Each line below either holds the string "handler" or doesn't. Count those that do and give only the number.

===

(* ===== verification/ObjectProps.v ===== *)
(** * Properties of the object lanes *)

From S2P Require Import Prelude Common Chains BatchWriter RetryTee Coal Egress EgressFacts RateLimit SubtreeRoot Machine Forwarder Beef Coalesce Dispatch ForwarderFacts Lane LaneFacts Stream StreamFacts ObjectIngress Toy ToyLaws ToyKernel DispatchProps TcpIngress TcpFacts TcpProps.

(** Reframing turns bytes into bytes. *)
Class ReframeLaws {SC : ShardCommon} : Prop := {
  MulticastBytes_bytes c obj raw : Forall is_byte obj → MulticastBytes c obj = Some raw → Forall is_byte raw }.

(** Nothing is queued. *)
Definition flushed (e : Egress) : Prop := Forall (λ q, q = []) (e_msgs e) ∧ e_meta e = [] ∧ e_pooled e = [].

Section Props.
Context {SC : ShardCommon} {SL : ShardLaws} {FL : ReframeLaws} {RT : GoRuntime} {K : Kernel}
  {OR : ObjReader} {RL : ReaderLaws}.
Context (fw : Settings) (oi : ObjectIngress) (remote : option NetAddr).

(** The reference reading of a whole push stream: every object up to the
    first one that cannot be read or reframed. *)
Fixpoint obj_actions (fuel : nat) (bs : bytes) : list Action :=
  match fuel with
  | O => []
  | S fuel =>
      match next_object (oi_class oi) (obj_read_bound fw oi remote) bs with
      | (ReadError (Some ErrObjectTooLarge), _) =>
          if bool_decide (oi_class oi = ClassBEEF) then [ARecord (EvBEEFSubmission "oversize")] else []
      | (ReadError _, _) => []
      | (GotObject obj, bs) =>
          AAdmit 1 (Zlen obj) ::
          match reframe oi obj with Some a => a :: obj_actions fuel bs | None => [] end
      end
  end.

Lemma reframe_spec obj a :
  Forall is_byte obj → reframe oi obj = Some a →
  ∃ raw class, a = ADispatch raw class ∧ Forall is_byte raw ∧
    class = (if bool_decide (oi_class oi = ClassBEEF) then IngressBEEF else IngressPrivileged).
Proof.
  intros Hb. unfold reframe. destruct (bool_decide _); [intros [= <-]; eauto|].
  destruct (MulticastBytes _ obj) as [raw|] eqn:E; [|done]. intros [= <-]. exists raw, IngressPrivileged.
  split_and!; [done|by eapply MulticastBytes_bytes|done].
Qed.

Lemma obj_actions_ok fuel bs : Forall is_byte bs → Forall action_ok (obj_actions fuel bs).
Proof.
  revert bs. induction fuel as [|fuel IH]; intros bs Hb; [constructor|]. cbn [obj_actions]. unfold next_object.
  destruct (reader_step _ _ bs) as [n|n|[]]; try by constructor.
  - constructor; [done|]. destruct (reframe oi _) as [a|] eqn:E; [|constructor].
    apply reframe_spec in E as (raw & class & -> & Hr & _); [|by apply Forall_take].
    constructor; [done|]. by apply IH, Forall_drop.
  - destruct (bool_decide _); by repeat constructor.
Qed.

Lemma obj_actions_fuel fuel fuel' bs :
  (length bs < fuel)%nat → (length bs < fuel')%nat → obj_actions fuel bs = obj_actions fuel' bs.
Proof.
  revert fuel' bs. induction fuel as [|fuel IH]; intros fuel' bs Hf Hf'; [lia|]. destruct fuel' as [|fuel']; [lia|].
  cbn [obj_actions]. unfold next_object. destruct (reader_step _ _ bs) as [n|n|e] eqn:E; try done.
  apply reader_whole in E. f_equal. destruct (reframe oi _); [|done]. f_equal. apply IH; rewrite length_drop; lia.
Qed.

(** ** The handler *)

Definition idle (c : Conn) : Prop := cn_pending c = 0 ∧ cn_buf c = [].

Lemma plain_Read_front : reads_front plain_Read idle.
Proof.
  intros n c Hn [Hp Hbuf]. eapply rspec_mono; [by apply conn_Read_final|]. intros r c' a (Q & B & G).
  assert (Hc : ∀ c0, cn_buf c0 = [] → content c0 = arrived (cn_in c0)) by (intros c0 E0; unfold content; by rewrite E0).
  split_and!; [done| |].
  - split; [|by rewrite B]. destruct Q as [_ _ [-> | ->]]; done.
  - unfold took. rewrite (Hc c), (Hc c') by (by rewrite ?B). exact G.
Qed.

Lemma obj_loop_spec fuel win c :
  idle c → Forall is_byte (win ++ content c) →
  rspec (obj_handleConn_loop fw oi remote fuel win) c (λ _ c' a,
    visible a = obj_actions fuel (win ++ content c) ∧ held 0 a = Some 0).
Proof.
  revert win c. induction fuel as [|fuel IH]; intros win c Hi Hb; cbn [obj_handleConn_loop obj_actions].
  { by apply rspec_ret. }
  apply rspec_bind. eapply rspec_mono; [apply (rd_Next_spec _ idle); [apply plain_Read_front|done]|].
  intros [r w1] c1 a1 (Q1 & I1 & E1 & W1). cbn [fst snd] in *.
  assert (Hh : held 0 a1 = Some 0) by (destruct Q1 as [_ Hh _]; by rewrite (proj1 Hi), (proj1 I1) in Hh).
  assert (Hv : ∀ b, visible (a1 ++ b) = visible b) by (intros b; by rewrite visible_app, (qu_visible _ _ _ Q1)).
  assert (Hd : ∀ obj rest, next_object (oi_class oi) (obj_read_bound fw oi remote) (win ++ content c) = (GotObject obj, rest) →
    Forall is_byte obj ∧ Forall is_byte rest).
  { intros obj rest. unfold next_object. destruct (reader_step _ _ _); try done. intros [= <- <-].
    split; [by apply Forall_take|by apply Forall_drop]. }
  destruct (next_object _ _ (win ++ content c)) as [d rest]. cbn [fst snd] in *. subst d. destruct r as [obj|e].
  - specialize (W1 obj eq_refl). destruct (Hd obj rest eq_refl) as [Hbo Hbr].
    apply rspec_bind, rspec_act. destruct (reframe oi obj) as [a|] eqn:Er.
    + apply reframe_spec in Er as (raw & class & -> & _); [|done].
      apply rspec_bind, rspec_act, rspec_bind, rspec_act. eapply rspec_mono; [apply IH; [done|by rewrite W1]|].
      intros [] c2 a2 [V2 H2]. rewrite W1 in V2. cbn [app]. rewrite Hv, held_app, Hh. split.
      * rewrite !visible_cons by done. unfold visible at 1. rewrite filter_cons_False by done.
        fold (visible a2). by rewrite V2.
      * cbn. rewrite (proj2 (Z.leb_le _ _)) by (unfold maxTCPBatch; lia). exact H2.
    + apply rspec_ret. rewrite Hv, held_app, Hh. done.
  - destruct e as [[]|]; [destruct (bool_decide _); [apply rspec_act|apply rspec_ret]|apply rspec_ret..];
      rewrite Hv, held_app, Hh; done.
Qed.

Lemma drain_flushed s via (h : Host (sink_state s)) :
  host_ok fw h → ∃ h', obj_flushEgr s via h = Some h' ∧ host_ok fw h' ∧ host_egr flushed h'.
Proof.
  intros Hh. unfold obj_flushEgr. destruct (wo_present _ _ Hh) as [e He]. rewrite He.
  pose proof (wo_egr fw _ Hh e He) as Ho. assert (Hf : flushed (flush_reset e).1).
  { split_and!; try done. simpl. rewrite Forall_fmap. by apply Forall_true. }
  unfold drain. destruct via.
  - eexists. split; [reflexivity|]. unfold egr_FlushVia. rewrite He.
    destruct (sink_flush s); (split; [by apply world_ok_egr, egr_ok_flush|by eexists]).
  - unfold egr_Flush. rewrite He. destruct (Flush_inline fw (h_net h) e Ho) as (evs & k & ->).
    eexists. split; [reflexivity|]. split; [by apply world_ok_egr, egr_ok_flush|by eexists].
Qed.

Definition obj_start (s : Sink) (env : Env) (targets : list string) (tee mirror : option UDPAddr)
    (clock : Z) (k : KState) (v : sink_state s) : Host (sink_state s) :=
  mkHost (newWorld env (Some (obj_egress fw targets (oi_rec oi) tee mirror)) clock) k v [].

Lemma obj_egress_ok targets rec tee mirror : fresh_egress fw (obj_egress fw targets rec tee mirror).
Proof.
  pose proof (egr_ok_New fw targets 1 rec). unfold obj_egress. destruct tee, mirror; auto using fresh_tee, fresh_mirror.
Qed.

(** C31: a push lane delivers the objects of its stream and nothing else.
    However the stream arrives, the handler observes and dispatches exactly
    the objects of the reference reading, up to the first that cannot be read
    or reframed, each under the class its lane is for; each is flushed before
    the next read of the connection; and serving the connection does not
    panic and leaves nothing queued. *)
Theorem object_lane_serves_stream s env targets tee mirror clock k v ins :
  Forall is_byte (arrived ins) →
  let acts := (obj_handleConn fw oi remote (mkConn ins [] 0)).2 in
  visible acts = obj_actions (S (length (arrived ins))) (arrived ins) ∧
  (∀ extra, obj_actions (S (length (arrived ins)) + extra) (arrived ins) =
     obj_actions (S (length (arrived ins))) (arrived ins)) ∧
  held 0 acts = Some 0 ∧
  ∃ h', obj_serve fw oi s remote ins (obj_start s env targets tee mirror clock k v) = Some h' ∧ host_egr flushed h'.
Proof.
  intros Hb acts. destruct (obj_loop_spec (S (length (arrived ins))) [] (mkConn ins [] 0)) as [Hv Hh]; [done..|].
  cbn [app] in Hv. change (content (mkConn ins [] 0)) with (arrived ins) in Hv.
  change (obj_handleConn_loop fw oi remote (S (length (arrived ins))) [] (mkConn ins [] 0))
    with (obj_handleConn fw oi remote (mkConn ins [] 0)) in Hv, Hh. fold acts in Hv, Hh.
  split_and!; [done|intros; apply obj_actions_fuel; lia|done|].
  unfold obj_serve. fold acts. rewrite perform_all_app. destruct (obj_egress_ok targets (oi_rec oi) tee mirror) as [He _].
  destruct (perform_all_ok fw (oi_rec oi) (oi_hooks oi) remote "none" (obj_flushEgr s (oi_via oi)) ltac:(done)
    ltac:(intros h0 H0; destruct (drain_flushed s (oi_via oi) h0 H0) as (h1 & ? & ? & _); eauto)
    acts (obj_start s env targets tee mirror clock k v)) as (h1 & -> & H1).
  - apply visible_ok. rewrite Hv. by apply obj_actions_ok.
  - by apply newWorld_ok.
  - cbn. destruct (drain_flushed s (oi_via oi) h1 H1) as (h2 & -> & _ & D). by exists h2.
Qed.
End Props.

(** ** Witness *)

Lemma toy_hash_bytes l : Forall is_byte (toy_hash l).
Proof.
  unfold toy_hash. apply Forall_app. split; [|apply be_put_bytes]. apply Forall_replicate. unfold is_byte. lia.
Qed.

#[export] Instance toyReframeLaws : @ReframeLaws toy.
Proof.
  split. assert (Hz : ∀ n, Forall is_byte (zeros n)) by (intros n; apply Forall_replicate; unfold is_byte; lia).
  assert (Hf : ∀ ver b7 obj, is_byte ver → is_byte b7 → Forall is_byte obj →
    Forall is_byte (toy_frame ver b7 (toy_hash obj) (zeros 32) obj)).
  { intros ver b7 obj Hv H7 Ho. unfold toy_frame. pose proof (toy_hash_bytes obj).
    repeat (apply Forall_app; split); try done; try apply be_put_bytes; try apply Hz. by repeat apply Forall_cons_2. }
  intros [] obj raw Ho; simpl; try done; intros [= <-]; apply Hf; unfold is_byte; try done; cbv; by split.
Qed.

#[local] Existing Instance exactRuntime.

Definition toy_oi : ObjectIngress := NewObjectIngress true ClassBlock.
Definition toy_objects : list Arrival := [Arrived [3; 7]; Silence; Arrived [9; 4; 1; 1]; Arrived [1]].

Lemma object_lane_serves_stream_witness :
  let acts := (obj_handleConn toy_fw toy_oi toy_source (mkConn toy_objects [] 0)).2 in
  length (dispatched_frames acts) = 2%nat ∧ held 0 acts = Some 0.
Proof.
  destruct (object_lane_serves_stream (K := toyKernel) toy_fw toy_oi toy_source noSink ∅ ["eth0"] None None 100 [] ()
    toy_objects) as (Hv & _ & Hh & _).
  - repeat (apply Forall_cons_2; [unfold is_byte; lia|]). apply Forall_nil_2.
  - split; [|exact Hh]. rewrite <- dispatched_visible, Hv. vm_compute. reflexivity.
Defined.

===

## Solution to the problem
2